Klimesova and co-workers have developed the bezylsulfanyl moiety at C-2 position of benzothiazole with good antimycobacterial activity. Further, Schiff bases and hydrazones of benzothiazoles are also found to be active against Mycobacterium tuberculosis (Koci, J.; Klimesova, V.; Waisser, K.; Kaustova, J.; Dahsec, H.-M.; Mollmannc, U. Bioor. Med. Chem. Lett. 2002, 12, 3275; Katz. L.; J. Am. Chem. Soc. 1953, 75, 712). Recently Kozikowski and co-workers have developed the 2-methyl-5-amido benzothiazoles as potential anti-tubercular agents (Huang, Q.; Mao, J.; Wan, B.; Wang, Y.; Brun, R.; Franzblau, S. G.; Kozikowski, A. P.; J. Med. Chem. 2009, 52, 6757). These molecules are believed to inhibit the HisG enzyme of Mycobacterium tuberculosis (Cho, Y.; Ioerger, T. R.; Sacchettini, J. C. J. Med. Chem. 2008, 51, 5984). In addition nitrobenzothiazole amides have shown interesting anti-tubercular activity, by binding to HisG enzyme of M. tb (de Carvalho, L. P. S.; Lin, G.; Jiang, X.; Nathan, C. J. Med. Chem. 2009, 52, 5789; Dykhuizen, E. C.; May, J. F.; Tongpenyai, A.; Kiessling, L. L. J. Am. Chem. Soc. 2008, 130, 6706).
On the other hand, nitrofuran is an important scaffold in many potential anti-tubercular agents Lee, R. E., Tangapally, R. P., Yendapally, R., McNeil, M., Lenaerts, A. US 2005/0222408 A1; Tangallapally, R. P., Yendapally, R., Lee, R. E., Lenaerts, A. J. M., Lee, R. E., J. Med.
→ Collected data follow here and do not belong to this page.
(** * deepequalexplained: deep equality that says where two values differ

    A shallow embedding of [deepequalexplained.go]: the recursive walker
    [deepValueEqual] and the entry point [DeepEqualExplained], over a model
    of the part of Go's [reflect] and [fmt] packages the walker calls. *)

From Stdlib Require Import ZArith Bool List Permutation HexadecimalString Ascii.
From stdpp Require Import gmap strings list pretty.

Local Open Scope string_scope.
Local Open Scope Z_scope.

(** ** The reflect package, as far as the walker sees it *)

Module reflect.

(** [reflect.Kind], in the order of the Go declaration. *)
Inductive Kind :=
| Invalid
| Bool
| Int | Int8 | Int16 | Int32 | Int64
| Uint | Uint8 | Uint16 | Uint32 | Uint64 | Uintptr
| Float32 | Float64
| Complex64 | Complex128
| Array | Chan | Func | Interface | Map | Ptr | Slice | String | Struct
| UnsafePointer.

#[global] Instance Kind_eq_dec : EqDecision Kind.
Proof. solve_decision. Defined.

(** A [reflect.Type]: a type descriptor.  Go compares descriptors by
    identity; here two descriptors are the same type when they are equal.
    [Name] is empty for a type that is not a defined type ([[]int],
    [map[string]int], [*T], ...), as [Type.Name()] returns it;
    [TypeString] is what [Type.String()] shows. *)
Record rtype := mkType { Name : string; TypeString : string }.

#[global] Instance rtype_eq_dec : EqDecision rtype.
Proof. solve_decision. Defined.

#[global] Instance rtype_countable : Countable rtype.
Proof.
  refine (inj_countable' (fun t => (Name t, TypeString t))
                         (fun p => mkType p.1 p.2) _).
  by intros [].
Defined.

(** An address ([uintptr], [unsafe.Pointer]); 0 is nil. *)
Abbreviation addr := Z.

(** The integer kinds and the two float and complex widths. *)
Inductive intKind :=
| KInt | KInt8 | KInt16 | KInt32 | KInt64
| KUint | KUint8 | KUint16 | KUint32 | KUint64 | KUintptr.

Inductive width := W32 | W64.

(** A floating-point number as the walker can tell them apart: NaN, the
    infinities, the two zeros, and any other finite number, which is named
    by the digits [strconv] prints for it (the shortest text that reads
    back as the same number). *)
Inductive float :=
| FNaN
| FInf (neg : bool)
| FZero (neg : bool)
| FFin (digits : string).

(** The values of the kinds the walker's [switch] leaves to [default]. *)
Inductive scalar :=
| SBool (b : bool)
| SInt (k : intKind) (n : Z)
| SFloat (w : width) (f : float)
| SComplex (w : width) (re im : float)
| SString (s : string)
| SChan (p : addr)
| SUnsafePointer (p : addr).

#[global] Instance intKind_eq_dec : EqDecision intKind.
Proof. solve_decision. Defined.
#[global] Instance width_eq_dec : EqDecision width.
Proof. solve_decision. Defined.
#[global] Instance float_eq_dec : EqDecision float.
Proof. solve_decision. Defined.
#[global] Instance scalar_eq_dec : EqDecision scalar.
Proof. solve_decision. Defined.

(** The flag of a [reflect.Value], as far as it shows: the two read-only
    bits, which a value gets when it is reached through an unexported
    struct field ([flagStickyRO]) or through an unexported embedded one
    ([flagEmbedRO]) and which decide [CanInterface], and the address of
    the value when it is addressable ([flagAddr], [CanAddr],
    [UnsafeAddr]). *)
Record flag := mkFlag {
  flagStickyRO : bool;
  flagEmbedRO : bool;
  flagAddr : option addr
}.

#[global] Instance flag_eq_dec : EqDecision flag.
Proof. solve_decision. Defined.

(** The flag of a value that is not read-only: not addressable, and at
    an address. *)
Definition plain : flag := mkFlag false false None.
Definition stored (a : addr) : flag := mkFlag false false (Some a).

(** A [reflect.Value].  [Zero] is the zero Value ([IsValid] is false).
    Otherwise a Value has its type, its flag and its contents.  Arrays,
    structs and interfaces hold their parts; pointers, slices, maps and
    funcs hold the address of storage that lives in the heap.  A struct
    lists each field with the name [Type().Field(i).Name] gives it.

    A part held in a container carries in its flag what belongs to it as
    a part: the address it has when the container is addressable and, for
    a struct field, the read-only bit of an unexported field.  The flag
    of the Value that [reflect] hands out for the part is made from it
    and from the flag of the container ([Index], [Field], [Elem],
    [MapIndex]). *)
Inductive Value :=
| Zero
| Val (typ : rtype) (fl : flag) (d : data)
with data :=
| DScalar (s : scalar)
| DArray (elems : list Value)
| DSlice (p : addr) (len : nat)
| DStruct (fields : list (string * Value))
| DIface (elem : Value)
| DPtr (p : addr)
| DMap (p : addr)
| DFunc (p : addr).

(** The heap: what a pointer points to, the backing array of a slice (from
    the slice's data pointer on), and the entries of a map, keyed by
    scalars.  A part stored in the heap carries the address it has there.

    With the heap comes the method table of the program: for a type
    whose method set has [Format], [Error] or [String], what that method
    prints for a value of the type, which is what [%v] prints for it.
    The method is taken to be a function of the value. *)
Record Heap := mkHeap {
  cells : gmap Z Value;
  arrays : gmap Z (list Value);
  tables : gmap Z (list (rtype * scalar * Value));
  methods : rtype -> option (scalar -> string)
}.

Definition kindOfInt (k : intKind) : Kind :=
  match k with
  | KInt => Int | KInt8 => Int8 | KInt16 => Int16 | KInt32 => Int32
  | KInt64 => Int64
  | KUint => Uint | KUint8 => Uint8 | KUint16 => Uint16 | KUint32 => Uint32
  | KUint64 => Uint64 | KUintptr => Uintptr
  end.

Definition kindOfScalar (s : scalar) : Kind :=
  match s with
  | SBool _ => Bool
  | SInt k _ => kindOfInt k
  | SFloat W32 _ => Float32
  | SFloat W64 _ => Float64
  | SComplex W32 _ _ => Complex64
  | SComplex W64 _ _ => Complex128
  | SString _ => String
  | SChan _ => Chan
  | SUnsafePointer _ => UnsafePointer
  end.

Definition IsValid (v : Value) : bool :=
  match v with Zero => false | Val _ _ _ => true end.

Definition KindOf (v : Value) : Kind :=
  match v with
  | Zero => Invalid
  | Val _ _ d =>
      match d with
      | DScalar s => kindOfScalar s
      | DArray _ => Array
      | DSlice _ _ => Slice
      | DStruct _ => Struct
      | DIface _ => Interface
      | DPtr _ => Ptr
      | DMap _ => Map
      | DFunc _ => Func
      end
  end.

Definition flagOf (v : Value) : flag :=
  match v with Zero => plain | Val _ fl _ => fl end.

Definition CanAddr (v : Value) : bool :=
  match flagAddr (flagOf v) with Some _ => true | None => false end.

(** [v.flag.ro()]: read-only, whichever bit says so. *)
Definition ro (fl : flag) : bool := flagStickyRO fl || flagEmbedRO fl.

(** [v.CanInterface()]: false for a value reached through an unexported
    field. *)
Definition CanInterface (v : Value) : bool :=
  match v with Zero => false | Val _ fl _ => negb (ro fl) end.

Definition setFlag (fl : flag) (v : Value) : Value :=
  match v with Zero => Zero | Val t _ d => Val t fl d end.

(** A copy of a value: not addressable and not read-only. *)
Definition copy (v : Value) : Value := setFlag plain v.

(** A value without its address. *)
Definition unaddressed (v : Value) : Value :=
  setFlag (mkFlag (flagStickyRO (flagOf v)) (flagEmbedRO (flagOf v)) None) v.

(** The address of a part of [whole]: the one the part carries when
    [whole] is addressable. *)
Definition partAddr (whole v : Value) : option addr :=
  if CanAddr whole then flagAddr (flagOf v) else None.

(** An element of an array: read-only when the array is. *)
Definition part (whole v : Value) : Value :=
  setFlag (mkFlag (ro (flagOf whole)) false (partAddr whole v)) v.

(** A field of a struct: it keeps the sticky bit of the struct and gets
    the bit of its own when it is unexported. *)
Definition fieldPart (whole v : Value) : Value :=
  setFlag (mkFlag (flagStickyRO (flagOf whole) || flagStickyRO (flagOf v))
                  (flagEmbedRO (flagOf v)) (partAddr whole v)) v.

(** An element of a slice is always addressable, at the address it has
    in the backing array. *)
Definition slicePart (whole v : Value) : Value :=
  setFlag (mkFlag (ro (flagOf whole)) false (flagAddr (flagOf v))) v.

(** The variable at address [p]. *)
Definition at_addr (p : addr) (v : Value) : Value := setFlag (stored p) v.

(** What the pointer [ptr] points to, at [p]: it keeps the read-only
    bits of the pointer. *)
Definition target (ptr : Value) (p : addr) (v : Value) : Value :=
  setFlag (mkFlag (flagStickyRO (flagOf ptr)) (flagEmbedRO (flagOf ptr)) (Some p)) v.

(** [reflect.ValueOf(x)]: the value an [interface{}] holds, never
    addressable and never read-only; the zero Value for a nil
    interface. *)
Definition ValueOf (x : Value) : Value := copy x.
Chem. 2005, 48, 8261.
Similarly, 5-nitrothiophene key intermediate in many active anti-tuberculosis compounds (Rando, D. G.; Sato, D. N.; Siqerira, L.; Malvezzi, A.; Leite, C. Q. F.; Amaral, A. T.; Ferreiraa, E. I.; Tavaresa, L. C.; Bioorg. Med. Chem. 2002, 10, 557; Murugasu-Oei, B.; Dick, T. J. Antimicrob. Chemother. 2000, 46, 917). These findings have encouraged us for the design and synthesis of new nitrofuran/nitrothiophene conjugated benzothiazoles and subsequently evaluated for activity against tubercular cultures.
The main object of the disclosure is to provide the new benzothiazole compounds as useful anti-tubercular chemotherapeutics.
Another object of the present disclosure is to provide a process for the synthesis of these new benzothiazole compounds as useful chemotherapeutic agent against sensitive and MDR-strains of TB.
Another object of the present disclosure is to provide a new mechanistic anti-tubercular agents against sensitive and MDR strains of tubercle bacilli.
Another object of the present disclosure is to provide new compounds based on the benzothiazole scaffold in good yields.